Diagnostic system for rapid antimicrobial susceptibility testing of clinical samples

By the year 2050, antimicrobial resistance is predicted to cost over 100 trillion US$ cumulatively and claim 10 million lives per year. Thus, there is an urgent need to develop diagnostic methods that will help physicians to rapidly prescribe the correct antibiotics, namely antibiotic susceptibility testing (AST). Clinical microbiology laboratories employ various conventional methods of AST, taking approximately 18 hours for completion.

We aim to design an optical, label-free sensing platform using micro-structured silicon arrays for phenotypic AST of clinical samples within less than 2 hours. This will be achieved by unique silicon sensors, based on optical phase-shift reflectometric interference spectroscopic measurements (PRISM). The micro-structured Si sensors provide both a preferable solid-liquid interface for bacteria networking and a simultaneous transducing element that monitors the response of bacteria when exposed to antibiotics in real-time.

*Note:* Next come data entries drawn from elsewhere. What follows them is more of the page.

(** ** The answer *)

Lemma bounded_successors m successors : mapM (block_successors func m) (blocks func) = Some successors ->
  indexes m -> NoDup (map block_id (blocks func)) ->
  length successors = length (blocks func) /\
  forall i b, blocks func !! i = Some b -> exists term ts, block_ok b term ts /\
    forall s, s ∈ succs successors i <-> exists c, blocks func !! s = Some c /\ flows b c.
Proof.
  intros E Ix Nd. apply mapM_Some in E. split; [by symmetry; eapply Forall2_length|].
  intros i b Hb. destruct (Forall2_lookup_l _ _ _ _ _ E Hb) as (ss & Hs & Eb).
  destruct (block_successors_spec m b Ix Nd) as [Sp _]. destruct (Sp ss Eb) as (term & ts & Ok & Ms).
  exists term, ts. split; [done|]. intros s. unfold succs. rewrite Hs. cbn. rewrite Ms.
  destruct Ok as [(front & Eq & _) T _]. apply split_last_spec in Eq.
  split; intros (c & C & Hc); exists c; (split; [done|]).
  - exists term, front. split; [done|]. by apply (terminator_branch _ ts T).
  - destruct Hc as (term' & front' & Eq' & Ht). rewrite Eq in Eq'. injection Eq' as <- <-.
    by apply (terminator_branch _ ts T).
Qed.

(** In the order of an answer every edge goes forward. *)
Definition edges_forward (order : list nat) : Prop :=
  forall pre i post b j c, order = pre ++ i :: post -> blocks func !! i = Some b ->
    blocks func !! j = Some c -> flows b c -> j ∈ post.

Lemma topo_order_sound order : acyclic_topo_order func = Some order ->
  structured /\ order ≡ₚ seq 0 (length (blocks func)) /\ edges_forward order.
Proof.
  unfold acyclic_topo_order. destruct (Nat.eqb_spec (length (blocks func)) 0) as [|Nz]; [done|].
  intros (m & Em & E)%bind_Some. apply bind_Some in E as (k & En & E). apply bind_Some in E as (ss & Es & E).
  destruct (index_spec m Em) as [Nd Ix]. destruct (bounded_successors m ss Es Ix Nd) as [L B].
  rewrite <- L in E. fold (order_of ss) in E.
  destruct (Nat.eqb_spec (length (order_of ss)) (length ss)) as [Lo|]; [|done]. injection E as <-.
  assert (Bd : forall u s, s ∈ succs ss u -> s < length ss).
  { intros u s Hs. destruct (blocks func !! u) as [b|] eqn:Hb.
    - destruct (B u b Hb) as (t0 & ts0 & _ & Ms). apply Ms in Hs; destruct Hs as (c & C & _). rewrite L. by eapply lookup_lt_Some.
    - unfold succs in Hs. rewrite (proj2 (lookup_ge_None ss u)) in Hs; [by apply elem_of_nil in Hs|].
      rewrite L. by apply lookup_ge_None. }
  split_and!.
  - split; [done| |].
    + apply Ix in En as (b & Hb & <-). apply list_elem_of_fmap_2. by eapply list_elem_of_lookup_2.
    + intros b [i Hi]%list_elem_of_lookup. destruct (B i b Hi) as (term & ts & Ok & _). by exists term, ts.
  - rewrite <- L. by apply order_permutation.
  - intros pre i post b j c Eq Hb Hj Fl. eapply order_forward; try done.
    destruct (B i b Hb) as (t0 & ts0 & _ & Ms). apply Ms. by exists c.
Qed.

Lemma topo_order_complete (rank : BlockId -> nat) : structured ->
  (forall b c, b ∈ blocks func -> c ∈ blocks func -> flows b c -> rank (block_id b) < rank (block_id c)) ->
  is_Some (acyclic_topo_order func).
Proof.
  intros [Nd En Bl] Up. unfold acyclic_topo_order.
  assert (Nz : length (blocks func) <> 0).
  { destruct (blocks func); [by apply elem_of_nil in En|done]. }
  destruct (Nat.eqb_spec (length (blocks func)) 0) as [|_]; [done|].
  destruct (index_blocks_total (blocks func) 0 ∅ Nd) as [m Em]; [intros; apply lookup_empty|].
  rewrite Em. destruct (index_spec m Em) as [_ Ix].
  assert (exists k, m !! entry func = Some k) as [k Ek].
  { apply list_elem_of_fmap in En as (b & Eb & [i Hi]%list_elem_of_lookup). exists i. apply Ix. by exists b. }
  assert (is_Some (mapM (block_successors func m) (blocks func))) as [ss Es].
  { apply mapM_is_Some, Forall_forall. intros b Hb. destruct (Bl b Hb) as (term & ts & Ok).
    by apply (block_successors_spec m b Ix Nd) in Ok. }
  destruct (bounded_successors m ss Es Ix Nd) as [L B].
  assert (Lo : length (order_of ss) = length ss).
  { set (rk := fun i => default 0 (rank ∘ block_id <$> blocks func !! i)).
    assert (Bs : forall u s, s ∈ succs ss u -> exists b c, blocks func !! u = Some b /\ blocks func !! s = Some c /\ flows b c).
    { intros u s Hs. destruct (blocks func !! u) as [b|] eqn:Hb.
      - destruct (B u b Hb) as (t0 & ts0 & _ & Ms). apply Ms in Hs; destruct Hs as (c & C & Fl). by exists b, c.
      - unfold succs in Hs. rewrite (proj2 (lookup_ge_None ss u)) in Hs; [by apply elem_of_nil in Hs|].
        rewrite L. by apply lookup_ge_None. }
    apply order_complete with rk.
    - intros u s Hs. destruct (Bs u s Hs) as (b & c & _ & C & _). rewrite L. by eapply lookup_lt_Some.
    - intros u s _ Hs. destruct (Bs u s Hs) as (b & c & Hb & C & Fl). unfold rk. rewrite Hb, C. cbn.
      apply Up; [by eapply list_elem_of_lookup_2..|done]. }
  change (is_Some (m !! entry func ≫= fun _ => mapM (block_successors func m) (blocks func) ≫= fun successors =>
    let order := kahn (length (blocks func)) successors (map (count_in successors) (seq 0 (length (blocks func))))
      (rev (filter (fun i => map (count_in successors) (seq 0 (length (blocks func))) !! i = Some 0)
        (seq 0 (length (blocks func))))) [] in
    if (length order =? length (blocks func))%nat then Some order else None)).
  rewrite Ek, Es. cbn. rewrite <- L. fold (order_of ss). rewrite Lo, Nat.eqb_refl. by eexists.
Qed.

(** C16: the guarded encoding is used exactly for the functions with the structure it
    needs and without a cycle: every block ends in its only terminator, a supported one
    whose targets exist and take as many arguments as they get, the entry exists, and
    the edges admit a numbering along which they grow.  The order is then a permutation
    of the blocks in which every edge goes forward. *)
Theorem acyclic_topo_order_exact :
  ((exists order, acyclic_topo_order func = Some order) <->
    structured /\ exists rank : BlockId -> nat, forall b c, b ∈ blocks func -> c ∈ blocks func -> flows b c ->
      rank (block_id b) < rank (block_id c)) /\
  forall order, acyclic_topo_order func = Some order ->
    order ≡ₚ seq 0 (length (blocks func)) /\ edges_forward order.
Proof.
  split; [split|].
  - intros (order & E). destruct (topo_order_sound order E) as (St & Pm & Fw). split; [done|].
    exists (fun i => default 0 (fst <$> list_find (fun k => (block_id <$> blocks func !! k) = Some i) order)).
    intros b c Hb Hc Fl. apply list_elem_of_lookup in Hb as [i Hi]. apply list_elem_of_lookup in Hc as [j Hj].
    assert (Nd : NoDup order) by (rewrite Pm; apply NoDup_seq).
    assert (Pos : forall k d, blocks func !! k = Some d -> exists p, order !! p = Some k /\
      list_find (fun q => (block_id <$> blocks func !! q) = Some (block_id d)) order = Some (p, k)).
    { intros k d Hk. assert (Hin : k ∈ order).
      { rewrite Pm. apply elem_of_seq. split; [lia|]. by eapply lookup_lt_Some. }
      apply list_elem_of_lookup in Hin as [p Hp]. exists p. split; [done|]. apply list_find_Some.
      split_and!; [done|by rewrite Hk|]. intros p' k' Hp' Lt Eq.
      destruct (blocks func !! k') as [d'|] eqn:Hk'; [|done]. injection Eq as Eq.
      assert (k' = k) as ->.
      { eapply (NoDup_lookup (map block_id (blocks func))); [apply St| |].
        - by rewrite list_lookup_fmap, Hk'.
        - rewrite list_lookup_fmap, Hk. cbn. by rewrite Eq. }
      pose proof (NoDup_lookup _ _ _ _ Nd Hp Hp'). lia. }
    destruct (Pos i b Hi) as (p & Hp & ->), (Pos j c Hj) as (q & Hq & ->). cbn.
    apply list_elem_of_split_length in Hp as (pre & post & Eo & Lp).
    pose proof (Fw pre i post b j c Eo Hi Hj Fl) as Hin. apply list_elem_of_lookup in Hin as [k Hk].
    assert (Hq' : order !! (length pre + S k) = Some j).
    { rewrite Eo, lookup_app_r by lia. replace (length pre + S k - length pre) with (S k) by lia. exact Hk. }
    rewrite (NoDup_lookup _ _ _ _ Nd Hq Hq'). lia.
  - intros (St & rank & Up). by eapply topo_order_complete.
  - intros order E. by destruct (topo_order_sound order E) as (_ & ? & ?).
Qed.

End Structure.

End BmcOrderSpec.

By monitoring these optical changes, bacterial growth is observed in the presence of various antibiotics, enabling bacteria classification as susceptible or resistant.

The Si sensors are incorporated in disposable, inexpensive microfluidic devices, allowing for multiplexing the test in a safe and simple format. Using this system, we have studied a clinically-relevant Escherichia coli (E. coli) strain upon exposure to common antibiotics and was able to differentiate between susceptible and resistant categories. Using the latter values in PRISM studies of E. coli from clinical isolates of urinary tract infections allowed us to successfully differentiate between susceptible and resistant strains with high accuracy and within less than 90 min. Thus, PRISM platform is expected to be further validated in a clinical setting using a variety of bacterial pathogens found in bodily fluid samples, for potential clinical application.